A sole proprietor is personally liable for all the debts of her business. With no partners, investors or separation between the business entity and sole proprietor's personal assets, the liability of the sole proprietor is not only unlimited but also unshared and unmitigated. If the business fails or the sole proprietor dies or becomes disabled, her personal assets are at risk from business creditors. Conversely, as a sole proprietor, your business assets are at risk to personal creditors as well. For example, if you run up high medical bills or credit card bills, the collection agencies may pursue attachment of your business assets, potentially crippling your ability to generate income.
Self Employment Costs
The owner of a sole proprietorship is considered self-employed and must pay self-employment taxes. If you are an employee, your employer pays half of the Social Security and Medicare taxes on your wages. As a self-employed sole proprietor, you must pay 100 percent of these taxes yourself. Self-employed individuals do get to favorably adjust their taxable income based on a portion of that self employment tax, but the amount of the tax still winds up being quite substantial. Most fringe benefits purchased by a sole proprietor for herself are not deductible business expenses, although self-insured individuals can deduct some portion of their health insurance premiums.
A sole proprietor can have only one owner and cannot bring on partners without changing the company's business structure. Furthermore, sole proprietors typically have limited resources from which to draw investment capital to expand their businesses. With an inability to bring in partners or sell shares as partnerships and corporations can, a sole proprietorship's financial resources are limited to the assets and credit rating of the single owner. Lenders hesitate to loan money to sole proprietors because the business is likely to fold abruptly if the owner dies or becomes disabled. This makes the sole proprietorship business form impractical for ventures or business expansions that require large amounts of investment capital.
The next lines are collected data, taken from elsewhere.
(* ===== verification/ShadowMemoryProofs.v ===== *)
(** Correctness of the shadow memory ([csrc/address_sanitizer/shadow_memory.cpp]).

    The abstract view of the component is [shadow_byte]: the shadow byte of each
    address of each space. The run-length loops are shown equal to bytewise
    reference functions on that view; the detection theorems follow. *)
From stdpp Require Import base numbers list option gmap strings.
From S2P Require Import Prelude.
From S2P Require Import ShadowWord.
From S2P Require Import Pm.
From S2P Require Import GmPm.
From S2P Require Import ShadowMap.
From S2P Require Import RecordDefs.
From S2P Require Import Platform.
From S2P Require Import HeapBlockManager.
From S2P Require Import ShadowMemory.
Import Range1D Shm.
#[local] Arguments Range_Set : simpl never.
#[local] Arguments GetBits : simpl never.
#[local] Arguments SetCoreId : simpl never.
#[local] Arguments SetMemStatus : simpl never.

(** ** Shadow bytes as (status, core) pairs *)

Lemma land3 b : Z.land b 3 = b `mod` 4.
Proof. apply (land_mask_mod b 2). done. Qed.

Lemma land252 b : Z.land b 0xFC = 4 * ((b / 4) `mod` 64).
Proof.
  change 4 with (2 ^ 2) at 1. rewrite Z.mul_comm, <- Z.shiftl_mul_pow2 by done.
  change 4 with (2 ^ 2). rewrite <- Z.shiftr_div_pow2 by done.
  change 64 with (2 ^ 6). rewrite <- (land_mask_mod _ 6) by done.
  change (2 ^ 6 - 1) with 63.
  apply Z.bits_inj'. intros n Hn. rewrite !Z.land_spec.
  change 0xFC with (Z.shiftl 63 2). rewrite !Z.shiftl_spec by done.
  destruct (Z.lt_ge_cases n 2).
  - rewrite !(Z.testbit_neg_r _ (n - 2)) by lia. by rewrite !andb_false_r.
  - rewrite Z.land_spec, Z.shiftr_spec by lia. by replace (n - 2 + 2) with n by lia.
Qed.

Lemma lor_low x y : 0 <= x < 4 → Z.lor x (4 * y) = x + 4 * y.
Proof.
  intros. rewrite <- Z.lxor_lor; [symmetry; apply Z.add_nocarry_lxor|].
  all: apply Z.bits_inj'; intros n Hn; rewrite Z.land_spec, Z.bits_0;
    change 4 with (2 ^ 2); rewrite (Z.mul_comm (2 ^ 2)), <- Z.shiftl_mul_pow2, Z.shiftl_spec by done;
    destruct (Z.lt_ge_cases n 2);
    [rewrite (Z.testbit_neg_r _ (n - 2)) by lia; apply andb_false_r|];
    rewrite <- (Z.mod_small x (2 ^ 2)), Z.mod_pow2_bits_high by lia; done.
Qed.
Continuity and Transferability
A sole proprietorship dies with its owner, which can terminate the income streams for family or employees who were relying on the business operation for their livelihood. Very careful estate planning may be able to craft a means by which to allow the sole proprietor's executor to favorably liquidate or transfer the business, but the process is fraught with complication. Selling a sole proprietorship will entail either re-registering all licenses and names to the new sole proprietor, or forming a different business entity if there is more than one purchaser. Proceeds from the sale of a sole proprietorship are taxed as income to the owner.